• _Instructions for the task_
There is one span to output from the data below: the lines starting at the line with "ended <- pty_close ;;" and ending at the line with "Definition ssh_resize (size". Output it exactly, ends included, nothing more.

Records from a data source:
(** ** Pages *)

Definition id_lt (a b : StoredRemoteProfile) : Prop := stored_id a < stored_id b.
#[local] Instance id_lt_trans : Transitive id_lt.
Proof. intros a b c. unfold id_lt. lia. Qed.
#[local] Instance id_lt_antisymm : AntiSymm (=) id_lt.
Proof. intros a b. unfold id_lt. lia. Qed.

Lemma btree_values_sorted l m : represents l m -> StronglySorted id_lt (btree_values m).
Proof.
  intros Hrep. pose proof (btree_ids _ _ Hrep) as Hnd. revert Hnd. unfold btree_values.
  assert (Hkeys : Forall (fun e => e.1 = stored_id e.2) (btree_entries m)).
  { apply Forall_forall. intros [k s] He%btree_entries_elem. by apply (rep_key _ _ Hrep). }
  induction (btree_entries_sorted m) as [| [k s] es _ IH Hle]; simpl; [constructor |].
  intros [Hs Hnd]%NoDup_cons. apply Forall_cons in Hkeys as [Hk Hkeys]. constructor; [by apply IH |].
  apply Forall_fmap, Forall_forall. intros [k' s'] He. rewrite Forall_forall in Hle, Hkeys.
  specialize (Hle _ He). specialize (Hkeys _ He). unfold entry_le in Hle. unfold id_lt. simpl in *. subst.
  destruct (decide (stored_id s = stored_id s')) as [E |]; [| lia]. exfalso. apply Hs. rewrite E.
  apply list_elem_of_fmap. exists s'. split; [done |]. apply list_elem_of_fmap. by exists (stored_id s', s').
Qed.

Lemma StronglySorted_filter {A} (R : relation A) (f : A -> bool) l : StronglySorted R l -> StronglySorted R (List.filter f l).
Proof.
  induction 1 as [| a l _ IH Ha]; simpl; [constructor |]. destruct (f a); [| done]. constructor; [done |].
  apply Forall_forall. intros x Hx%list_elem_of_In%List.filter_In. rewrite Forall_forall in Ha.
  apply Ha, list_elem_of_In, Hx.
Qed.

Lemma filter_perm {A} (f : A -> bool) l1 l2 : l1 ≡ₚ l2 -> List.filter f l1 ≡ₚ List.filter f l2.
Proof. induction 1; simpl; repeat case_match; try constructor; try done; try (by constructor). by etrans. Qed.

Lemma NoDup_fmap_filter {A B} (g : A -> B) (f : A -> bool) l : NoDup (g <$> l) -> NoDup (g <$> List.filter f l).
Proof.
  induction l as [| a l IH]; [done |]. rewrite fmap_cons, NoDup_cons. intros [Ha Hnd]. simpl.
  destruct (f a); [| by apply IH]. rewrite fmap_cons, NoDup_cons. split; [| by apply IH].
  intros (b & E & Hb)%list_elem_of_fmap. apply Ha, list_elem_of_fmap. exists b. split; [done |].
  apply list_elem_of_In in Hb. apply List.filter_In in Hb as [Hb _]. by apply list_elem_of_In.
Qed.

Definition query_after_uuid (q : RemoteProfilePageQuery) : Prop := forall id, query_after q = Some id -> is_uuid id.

* * *

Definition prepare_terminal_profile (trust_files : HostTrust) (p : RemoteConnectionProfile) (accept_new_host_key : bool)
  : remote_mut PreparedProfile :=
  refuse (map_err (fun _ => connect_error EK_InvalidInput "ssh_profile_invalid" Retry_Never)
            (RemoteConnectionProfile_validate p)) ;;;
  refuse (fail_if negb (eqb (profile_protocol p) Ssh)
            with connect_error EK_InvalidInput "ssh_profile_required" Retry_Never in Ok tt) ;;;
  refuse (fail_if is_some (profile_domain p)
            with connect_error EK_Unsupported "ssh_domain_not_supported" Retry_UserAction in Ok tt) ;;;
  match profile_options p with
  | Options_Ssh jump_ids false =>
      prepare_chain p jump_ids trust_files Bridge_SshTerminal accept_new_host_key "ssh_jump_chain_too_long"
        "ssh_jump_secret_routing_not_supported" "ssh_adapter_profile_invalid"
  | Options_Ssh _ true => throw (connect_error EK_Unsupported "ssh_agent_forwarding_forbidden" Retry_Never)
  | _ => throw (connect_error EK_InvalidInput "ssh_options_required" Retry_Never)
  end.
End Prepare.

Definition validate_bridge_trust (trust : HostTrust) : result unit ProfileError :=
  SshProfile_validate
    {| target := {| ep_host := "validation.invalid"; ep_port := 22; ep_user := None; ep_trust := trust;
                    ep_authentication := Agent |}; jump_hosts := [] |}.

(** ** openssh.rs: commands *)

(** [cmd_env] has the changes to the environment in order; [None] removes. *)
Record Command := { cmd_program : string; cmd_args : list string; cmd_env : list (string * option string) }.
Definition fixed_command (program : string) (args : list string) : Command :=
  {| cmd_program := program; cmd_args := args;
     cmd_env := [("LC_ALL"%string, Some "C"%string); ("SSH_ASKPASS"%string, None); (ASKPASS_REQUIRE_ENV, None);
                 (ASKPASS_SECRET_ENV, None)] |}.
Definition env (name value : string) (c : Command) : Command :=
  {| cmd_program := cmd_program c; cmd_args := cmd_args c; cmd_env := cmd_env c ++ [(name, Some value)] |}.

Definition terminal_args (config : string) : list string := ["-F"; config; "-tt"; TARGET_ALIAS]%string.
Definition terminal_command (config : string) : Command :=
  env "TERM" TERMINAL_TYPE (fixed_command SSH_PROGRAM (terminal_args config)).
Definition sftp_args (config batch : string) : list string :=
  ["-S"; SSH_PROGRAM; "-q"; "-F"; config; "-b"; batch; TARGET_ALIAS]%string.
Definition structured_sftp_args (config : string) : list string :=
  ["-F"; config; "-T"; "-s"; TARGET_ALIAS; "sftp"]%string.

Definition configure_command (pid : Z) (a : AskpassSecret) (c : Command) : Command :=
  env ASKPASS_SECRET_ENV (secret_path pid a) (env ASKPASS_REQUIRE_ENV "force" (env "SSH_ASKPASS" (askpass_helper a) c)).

--

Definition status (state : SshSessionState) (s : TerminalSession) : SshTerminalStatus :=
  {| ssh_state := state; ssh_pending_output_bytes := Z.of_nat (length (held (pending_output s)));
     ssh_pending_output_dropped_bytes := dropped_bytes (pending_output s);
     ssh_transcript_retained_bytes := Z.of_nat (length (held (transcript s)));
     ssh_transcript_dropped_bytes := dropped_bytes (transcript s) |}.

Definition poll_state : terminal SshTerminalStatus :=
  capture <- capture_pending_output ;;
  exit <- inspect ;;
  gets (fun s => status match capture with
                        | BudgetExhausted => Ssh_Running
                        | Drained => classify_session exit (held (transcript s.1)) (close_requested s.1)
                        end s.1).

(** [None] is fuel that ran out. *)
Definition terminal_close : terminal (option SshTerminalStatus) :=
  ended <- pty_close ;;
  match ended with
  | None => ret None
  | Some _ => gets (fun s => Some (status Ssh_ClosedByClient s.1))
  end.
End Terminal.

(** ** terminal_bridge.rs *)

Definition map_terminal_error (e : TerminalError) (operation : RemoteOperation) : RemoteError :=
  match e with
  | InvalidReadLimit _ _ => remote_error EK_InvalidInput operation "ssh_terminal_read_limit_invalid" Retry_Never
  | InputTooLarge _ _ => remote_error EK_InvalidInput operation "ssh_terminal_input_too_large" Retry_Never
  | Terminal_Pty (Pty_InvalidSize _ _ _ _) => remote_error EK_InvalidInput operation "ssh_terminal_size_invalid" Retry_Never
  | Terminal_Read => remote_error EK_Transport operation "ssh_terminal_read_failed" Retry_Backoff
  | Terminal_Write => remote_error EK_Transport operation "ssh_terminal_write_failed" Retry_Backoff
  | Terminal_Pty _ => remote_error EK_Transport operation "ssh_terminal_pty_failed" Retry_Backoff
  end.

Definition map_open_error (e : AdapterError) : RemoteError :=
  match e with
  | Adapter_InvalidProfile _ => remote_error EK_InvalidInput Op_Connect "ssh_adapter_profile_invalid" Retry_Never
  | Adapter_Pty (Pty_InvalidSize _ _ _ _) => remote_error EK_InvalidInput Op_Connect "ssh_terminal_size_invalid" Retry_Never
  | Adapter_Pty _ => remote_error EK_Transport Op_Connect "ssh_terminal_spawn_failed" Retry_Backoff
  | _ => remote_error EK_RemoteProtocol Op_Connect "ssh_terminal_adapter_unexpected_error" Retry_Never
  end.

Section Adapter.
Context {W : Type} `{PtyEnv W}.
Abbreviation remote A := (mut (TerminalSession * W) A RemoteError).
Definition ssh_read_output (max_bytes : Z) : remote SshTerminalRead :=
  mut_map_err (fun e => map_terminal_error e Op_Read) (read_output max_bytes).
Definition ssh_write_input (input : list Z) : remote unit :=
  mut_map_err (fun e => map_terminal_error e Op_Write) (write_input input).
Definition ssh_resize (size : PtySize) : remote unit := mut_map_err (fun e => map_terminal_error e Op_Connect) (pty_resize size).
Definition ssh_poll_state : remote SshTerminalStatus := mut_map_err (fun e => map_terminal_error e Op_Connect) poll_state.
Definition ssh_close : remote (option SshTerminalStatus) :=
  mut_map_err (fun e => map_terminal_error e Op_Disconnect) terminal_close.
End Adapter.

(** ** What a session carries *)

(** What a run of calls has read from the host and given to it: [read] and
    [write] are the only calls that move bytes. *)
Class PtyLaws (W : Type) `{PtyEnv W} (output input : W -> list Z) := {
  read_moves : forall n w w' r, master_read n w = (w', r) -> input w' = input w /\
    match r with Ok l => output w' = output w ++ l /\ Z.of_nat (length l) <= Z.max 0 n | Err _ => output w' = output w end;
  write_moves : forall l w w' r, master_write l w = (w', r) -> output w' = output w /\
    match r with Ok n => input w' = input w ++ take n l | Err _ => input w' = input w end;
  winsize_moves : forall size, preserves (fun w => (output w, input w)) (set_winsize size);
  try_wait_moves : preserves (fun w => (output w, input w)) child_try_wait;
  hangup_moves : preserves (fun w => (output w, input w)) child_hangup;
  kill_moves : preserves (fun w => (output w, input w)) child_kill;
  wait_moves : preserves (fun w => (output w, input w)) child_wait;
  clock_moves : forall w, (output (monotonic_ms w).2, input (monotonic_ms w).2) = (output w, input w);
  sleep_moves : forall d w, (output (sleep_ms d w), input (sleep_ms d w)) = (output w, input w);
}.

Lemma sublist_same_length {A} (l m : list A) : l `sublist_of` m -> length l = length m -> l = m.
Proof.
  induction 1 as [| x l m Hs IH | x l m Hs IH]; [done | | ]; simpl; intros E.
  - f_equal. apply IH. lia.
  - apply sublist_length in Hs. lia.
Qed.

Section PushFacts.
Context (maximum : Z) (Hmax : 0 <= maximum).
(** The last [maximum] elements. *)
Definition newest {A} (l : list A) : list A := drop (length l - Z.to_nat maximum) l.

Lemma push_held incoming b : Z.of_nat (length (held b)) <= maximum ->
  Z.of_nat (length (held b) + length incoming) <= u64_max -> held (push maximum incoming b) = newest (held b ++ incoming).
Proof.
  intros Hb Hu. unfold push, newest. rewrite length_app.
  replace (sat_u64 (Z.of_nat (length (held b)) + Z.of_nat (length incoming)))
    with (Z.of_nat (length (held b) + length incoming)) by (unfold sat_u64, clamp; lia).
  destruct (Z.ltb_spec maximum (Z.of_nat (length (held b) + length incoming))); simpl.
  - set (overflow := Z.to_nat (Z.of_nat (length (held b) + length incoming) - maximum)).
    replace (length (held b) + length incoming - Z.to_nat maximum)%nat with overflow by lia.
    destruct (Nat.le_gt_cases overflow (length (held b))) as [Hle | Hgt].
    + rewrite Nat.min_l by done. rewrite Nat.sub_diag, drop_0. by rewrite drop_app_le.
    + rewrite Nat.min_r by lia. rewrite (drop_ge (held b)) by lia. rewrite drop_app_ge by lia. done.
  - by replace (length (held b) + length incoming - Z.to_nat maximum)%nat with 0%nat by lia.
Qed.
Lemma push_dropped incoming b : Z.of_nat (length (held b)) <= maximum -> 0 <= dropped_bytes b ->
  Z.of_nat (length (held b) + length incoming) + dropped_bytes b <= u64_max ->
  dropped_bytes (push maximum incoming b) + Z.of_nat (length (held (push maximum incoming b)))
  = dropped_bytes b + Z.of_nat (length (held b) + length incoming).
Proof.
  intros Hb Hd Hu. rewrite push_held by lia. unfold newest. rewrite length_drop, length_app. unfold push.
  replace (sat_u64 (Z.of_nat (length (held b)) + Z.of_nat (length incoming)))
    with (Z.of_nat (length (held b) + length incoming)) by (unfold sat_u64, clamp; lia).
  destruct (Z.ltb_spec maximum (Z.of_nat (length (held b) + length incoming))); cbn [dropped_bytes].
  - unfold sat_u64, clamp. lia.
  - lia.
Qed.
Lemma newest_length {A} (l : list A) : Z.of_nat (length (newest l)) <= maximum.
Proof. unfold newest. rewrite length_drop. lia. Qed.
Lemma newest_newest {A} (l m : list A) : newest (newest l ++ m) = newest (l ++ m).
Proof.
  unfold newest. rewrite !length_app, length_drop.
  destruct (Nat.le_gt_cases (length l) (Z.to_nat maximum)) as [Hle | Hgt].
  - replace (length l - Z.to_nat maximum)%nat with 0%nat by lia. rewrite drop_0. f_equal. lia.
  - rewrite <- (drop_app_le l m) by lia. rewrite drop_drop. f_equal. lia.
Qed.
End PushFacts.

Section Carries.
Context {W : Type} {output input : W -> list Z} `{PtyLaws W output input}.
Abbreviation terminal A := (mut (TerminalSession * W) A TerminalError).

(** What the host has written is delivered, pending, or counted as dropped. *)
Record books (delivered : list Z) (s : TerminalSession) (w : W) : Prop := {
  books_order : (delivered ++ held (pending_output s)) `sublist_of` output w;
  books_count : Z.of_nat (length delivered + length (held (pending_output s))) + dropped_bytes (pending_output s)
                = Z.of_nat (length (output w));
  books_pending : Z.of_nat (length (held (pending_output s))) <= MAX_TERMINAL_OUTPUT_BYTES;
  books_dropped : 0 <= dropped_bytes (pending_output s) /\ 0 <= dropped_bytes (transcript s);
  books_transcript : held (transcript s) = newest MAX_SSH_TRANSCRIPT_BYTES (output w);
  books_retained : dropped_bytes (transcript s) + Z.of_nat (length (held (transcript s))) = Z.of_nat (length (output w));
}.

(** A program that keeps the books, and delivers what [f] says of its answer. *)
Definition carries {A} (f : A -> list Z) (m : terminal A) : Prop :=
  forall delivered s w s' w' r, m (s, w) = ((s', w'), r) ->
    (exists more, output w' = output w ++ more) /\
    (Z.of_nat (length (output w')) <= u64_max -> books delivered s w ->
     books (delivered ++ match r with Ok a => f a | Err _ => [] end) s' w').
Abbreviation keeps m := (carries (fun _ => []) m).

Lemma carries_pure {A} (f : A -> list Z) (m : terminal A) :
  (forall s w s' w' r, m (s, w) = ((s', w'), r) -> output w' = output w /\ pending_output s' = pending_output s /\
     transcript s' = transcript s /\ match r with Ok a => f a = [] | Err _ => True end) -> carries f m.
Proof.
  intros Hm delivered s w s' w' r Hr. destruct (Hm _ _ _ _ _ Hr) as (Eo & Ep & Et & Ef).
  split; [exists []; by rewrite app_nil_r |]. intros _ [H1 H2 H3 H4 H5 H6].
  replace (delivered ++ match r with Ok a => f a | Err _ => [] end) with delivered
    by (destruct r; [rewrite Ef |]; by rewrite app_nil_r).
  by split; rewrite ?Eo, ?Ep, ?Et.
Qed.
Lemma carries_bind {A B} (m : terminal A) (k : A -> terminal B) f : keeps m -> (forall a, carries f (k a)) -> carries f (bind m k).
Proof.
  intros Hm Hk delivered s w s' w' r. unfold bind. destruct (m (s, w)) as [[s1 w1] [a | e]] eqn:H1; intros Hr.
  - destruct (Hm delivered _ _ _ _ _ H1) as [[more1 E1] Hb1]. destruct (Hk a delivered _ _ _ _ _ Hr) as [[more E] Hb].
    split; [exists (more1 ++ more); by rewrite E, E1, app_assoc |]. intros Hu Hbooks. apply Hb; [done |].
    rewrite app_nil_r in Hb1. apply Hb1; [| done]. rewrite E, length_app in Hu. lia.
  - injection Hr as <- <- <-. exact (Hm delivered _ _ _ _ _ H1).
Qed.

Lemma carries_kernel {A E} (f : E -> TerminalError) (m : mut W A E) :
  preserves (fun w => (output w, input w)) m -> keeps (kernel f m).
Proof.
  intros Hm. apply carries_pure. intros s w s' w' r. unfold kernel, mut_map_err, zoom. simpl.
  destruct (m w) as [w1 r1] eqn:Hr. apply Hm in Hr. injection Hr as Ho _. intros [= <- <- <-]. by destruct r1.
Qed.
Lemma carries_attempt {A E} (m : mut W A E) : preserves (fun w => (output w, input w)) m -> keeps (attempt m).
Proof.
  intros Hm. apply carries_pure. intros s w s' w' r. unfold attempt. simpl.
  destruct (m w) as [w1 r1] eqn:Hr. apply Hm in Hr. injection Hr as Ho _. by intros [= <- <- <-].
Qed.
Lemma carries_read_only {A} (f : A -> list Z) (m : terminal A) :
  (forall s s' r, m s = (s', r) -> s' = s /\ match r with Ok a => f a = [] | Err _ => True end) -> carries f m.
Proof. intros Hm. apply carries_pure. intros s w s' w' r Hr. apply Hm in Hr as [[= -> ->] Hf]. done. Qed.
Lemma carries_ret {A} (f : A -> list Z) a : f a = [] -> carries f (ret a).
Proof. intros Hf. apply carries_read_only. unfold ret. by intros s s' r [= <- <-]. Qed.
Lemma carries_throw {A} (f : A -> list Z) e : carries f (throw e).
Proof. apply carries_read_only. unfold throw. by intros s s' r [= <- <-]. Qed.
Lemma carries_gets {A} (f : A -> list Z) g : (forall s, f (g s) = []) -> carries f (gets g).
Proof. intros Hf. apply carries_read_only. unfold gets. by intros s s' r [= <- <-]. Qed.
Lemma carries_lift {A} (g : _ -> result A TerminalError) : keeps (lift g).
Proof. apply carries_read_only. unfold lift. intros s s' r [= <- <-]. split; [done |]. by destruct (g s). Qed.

• _Result of this task_
  ended <- pty_close ;;
  match ended with
  | None => ret None
  | Some _ => gets (fun s => Some (status Ssh_ClosedByClient s.1))
  end.
End Terminal.

(** ** terminal_bridge.rs *)

Definition map_terminal_error (e : TerminalError) (operation : RemoteOperation) : RemoteError :=
  match e with
  | InvalidReadLimit _ _ => remote_error EK_InvalidInput operation "ssh_terminal_read_limit_invalid" Retry_Never
  | InputTooLarge _ _ => remote_error EK_InvalidInput operation "ssh_terminal_input_too_large" Retry_Never
  | Terminal_Pty (Pty_InvalidSize _ _ _ _) => remote_error EK_InvalidInput operation "ssh_terminal_size_invalid" Retry_Never
  | Terminal_Read => remote_error EK_Transport operation "ssh_terminal_read_failed" Retry_Backoff
  | Terminal_Write => remote_error EK_Transport operation "ssh_terminal_write_failed" Retry_Backoff
  | Terminal_Pty _ => remote_error EK_Transport operation "ssh_terminal_pty_failed" Retry_Backoff
  end.

Definition map_open_error (e : AdapterError) : RemoteError :=
  match e with
  | Adapter_InvalidProfile _ => remote_error EK_InvalidInput Op_Connect "ssh_adapter_profile_invalid" Retry_Never
  | Adapter_Pty (Pty_InvalidSize _ _ _ _) => remote_error EK_InvalidInput Op_Connect "ssh_terminal_size_invalid" Retry_Never
  | Adapter_Pty _ => remote_error EK_Transport Op_Connect "ssh_terminal_spawn_failed" Retry_Backoff
  | _ => remote_error EK_RemoteProtocol Op_Connect "ssh_terminal_adapter_unexpected_error" Retry_Never
  end.

Section Adapter.
Context {W : Type} `{PtyEnv W}.
Abbreviation remote A := (mut (TerminalSession * W) A RemoteError).
Definition ssh_read_output (max_bytes : Z) : remote SshTerminalRead :=
  mut_map_err (fun e => map_terminal_error e Op_Read) (read_output max_bytes).
Definition ssh_write_input (input : list Z) : remote unit :=
  mut_map_err (fun e => map_terminal_error e Op_Write) (write_input input).
Definition ssh_resize (size : PtySize) : remote unit := mut_map_err (fun e => map_terminal_error e Op_Connect) (pty_resize size).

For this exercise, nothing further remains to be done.